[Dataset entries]
(* ===== verification/TuiState.v ===== *)
(** * TuiState: the state of the Status Interface
    (src/tui/state.rs, and the intents of src/tui/reducer.rs and the interaction map
    of src/tui/input.rs it holds)

    View state, its bounded projections and the queue of log lines.  [usize] is 64
    bits wide; strings are lists of characters; [to_lowercase] is the function of the
    standard library, over Unicode's tables, of which nothing is needed. *)

From S2P Require Import Prelude Text Constants Domain Diagnostics Frame Telemetry Application.
Local Open Scope Z_scope.

Definition PROFILE_VIEW_CAPACITY : Z := 100.

(** ** Data *)

Inductive Page := PageProxies | PageConnections | PageRules | PageLogs.
Inductive Focus :=
| FocusTabs | FocusProxyGroups | FocusContent | FocusSearch | FocusFooterHelp | FocusFooterQuit | FocusModal.
Inductive ConnectionStatus := ConnConnecting | ConnConnected | ConnDisconnected.
Inductive LogLevelFilter := FilterAll | FilterDebug | FilterInfo | FilterWarn | FilterError.
Inductive CommandPaletteAction := PaletteProfiles | PaletteRestartSupervisor | PaletteStopSupervisor.
Inductive PendingOperationKind :=
| PendActivateProfile | PendSelectNode | PendAddRule | PendReplaceRule | PendRemoveRule
| PendRestartSupervisor | PendStopSupervisor.

#[global] Instance Page_eq_dec : EqDecision Page.
Proof. solve_decision. Defined.
#[global] Instance Focus_eq_dec : EqDecision Focus.
Proof. solve_decision. Defined.
#[global] Instance ConnectionStatus_eq_dec : EqDecision ConnectionStatus.
Proof. solve_decision. Defined.
#[global] Instance LogSource_eq_dec : EqDecision LogSource.
Proof. solve_decision. Defined.
#[global] Instance CommandPaletteAction_eq_dec : EqDecision CommandPaletteAction.
Proof. solve_decision. Defined.
#[global] Instance PendingOperationKind_eq_dec : EqDecision PendingOperationKind.
Proof. solve_decision. Defined.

Directions
Start with the line above that contains "of src/tui/input.rs it holds)" and stop after the line that contains "standard library, over". Output those lines exactly, and only those.

Output for this exercise
    of src/tui/input.rs it holds)

    View state, its bounded projections and the queue of log lines.  [usize] is 64
    bits wide; strings are lists of characters; [to_lowercase] is the function of the
    standard library, over Unicode's tables, of which nothing is needed. *)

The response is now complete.